The Oregon Department of Agriculture announced today that beaches from the south jetty of the Columbia River to Neptune State Park, south of Yachats, have been closed to recreational mussel harvesting due to the presence of paralytic shellfish poisoning (PSP) toxins in those areas. According to the ODA news release concerning the unsafe mussels:
Shellfish contaminated with PSP toxins can cause minor to severe illness or even death. The symptoms usually begin with tingling of the mouth and tongue. Severe poisoning can result in dizziness, numbness and tingling in the arms and legs, paralysis of the arms and legs, and paralysis of the muscles used for breathing. Shellfish toxins are produced by algae and usually originate in the ocean.
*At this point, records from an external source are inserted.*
(** The runtime helper accepts every module and symbol of valid characters. *)
Lemma SymbolName_runtime_Ok module s : valid_segment module -> valid_segment s ->
  SymbolName_runtime module s = Ok (MkSymbolName ("runtime." +:+ module +:+ "." +:+ s)).
Proof.
  intros Hm Hs. unfold SymbolName_runtime.
  rewrite (proj2 (SymbolSegment_new_ok module (MkSymbolSegment module))) by done.
  rewrite (proj2 (SymbolSegment_new_ok s (MkSymbolSegment s))) by done.
  cbn [obind SymbolSegment_as_str]. rewrite (proj2 (SymbolName_new_ok _ (MkSymbolName ("runtime." +:+ module +:+ "." +:+ s)))); [done|].
  split; [done|]. change ("runtime." +:+ module +:+ "." +:+ s) with ("runtime" +:+ "." +:+ (module +:+ "." +:+ s)).
  rewrite str_split_cons by done. rewrite str_split_cons by by apply valid_segment_not_dot.
  rewrite str_split_nodot by by apply valid_segment_not_dot. repeat (apply Forall_cons; split); done.
Qed.

Lemma runtime_symbol_Ok s : s <> EmptyString -> str_forall symbol_char s = true ->
  runtime_symbol s = Ok (MkSymbolName ("runtime.stub_runtime." +:+ s)).
Proof. intros Hne Hs. unfold runtime_symbol. by rewrite SymbolName_runtime_Ok. Qed.

Lemma dec_symbol_chars n : str_forall symbol_char (dec n) = true.
Proof.
  eapply str_forall_impl; [|apply dec_digits]. intros c Hc. unfold symbol_char.
  rewrite Hc. by rewrite orb_true_r.
Qed.

(** ** Properties *)


(** lowering cannot smuggle an effect past the section's policy: whatever
    the lowerer returns, a section that is lowered successfully keeps its
    identity, role and policy, and if its items were permitted then so is every
    item of the lowered section. *)
Theorem lowering_preserves_policy `{PreLayoutOpLowering} (s : AsmSection) (symbols : SymbolTable)
  (low : LoweredSection) (Hl : lower_one s symbols = Ok low)
  (Hp : forall v eff, In v (iter_items s) -> view_machine_effect v = Some eff ->
          permits_effect (sec_privilege s) eff = true) :
  low_privilege low = sec_privilege s /\ low_role low = sec_role s /\ low_id low = sec_id s
  /\ forall v eff, In v (low_views low) -> view_machine_effect v = Some eff ->
       permits_effect (low_privilege low) eff = true.
Proof.
  pose proof (lower_one_perm s symbols low Hl) as Hperm.
  unfold lower_one in Hl. inv_ok. split_and!; try done.
  intros v eff Hv He. apply list_elem_of_In in Hv. rewrite Hperm in Hv.
  apply list_elem_of_In, in_flat_map in Hv as (w & Hw & Hv). apply list_elem_of_In in Hv.
  assert (Hplain : expand_view s symbols w = [w] -> permits_effect (sec_privilege s) eff = true).
  { intros Hexp. rewrite Hexp in Hv. apply list_elem_of_singleton in Hv as ->. eauto. }
  destruct w as [| | | |op| |]; try (by apply Hplain).
  apply list_elem_of_In in Hw. rewrite iter_items_perm in Hw. unfold section_views in Hw.
  rewrite !elem_of_app, !list_elem_of_fmap in Hw.
  destruct_or? Hw; destruct Hw as (o & [=] & Ho). subst o.
  destruct (lower_ops_Ok s symbols _ _ _ op Hx Ho) as (f & Hf & Hval).
  simpl in Hv. rewrite Hf, elem_of_sort_by in Hv. by eapply validate_fragment_permits.
Qed.

(** the sequence counter of a lowered section is fresh: every item's
    sequence index is below it, unless the counter saturated at 2^32 - 1. *)
Theorem lowered_next_seq_fresh `{PreLayoutOpLowering} (s : AsmSection) (symbols : SymbolTable)
  (low : LoweredSection) (Hl : lower_one s symbols = Ok low) :
  forall v, In v (low_views low) ->
    view_seq_index v < low_next_seq_index low \/ low_next_seq_index low = 4294967295.
Proof.
  unfold lower_one in Hl. inv_ok. intros v Hv%list_elem_of_In%low_views_seq. simpl.
  unfold next_seq_index_after. destruct (list_max (arrays_seqs x)) as [m|] eqn:Hm.
  - pose proof (list_max_ge _ _ _ Hm Hv). unfold saturating_add. lia.
  - destruct (arrays_seqs x); [by apply elem_of_nil in Hv | done].
Qed.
In addition to muscles, ODA recommends that recreational shellfish harvesters not consume whole scallops.
The Washington Department of Health explains PSP poisoning associated with "red tide" on its Website. According to WDOH, the amount of PSP toxin emitted from algae into the water increases when water conditions are favorable, but the exact combination of conditions that cause PSP levels to increase is not known. Unlike with bacterial contaminants like vibrio, warm water conditions do not necessarily increase the level of PSP toxins in the water.
A reminder to recreational shellfish harvesters: Always check with the appropriate authorities before consuming shellfish that has been harvested from areas that could be impacted by PSPs or other pathogens.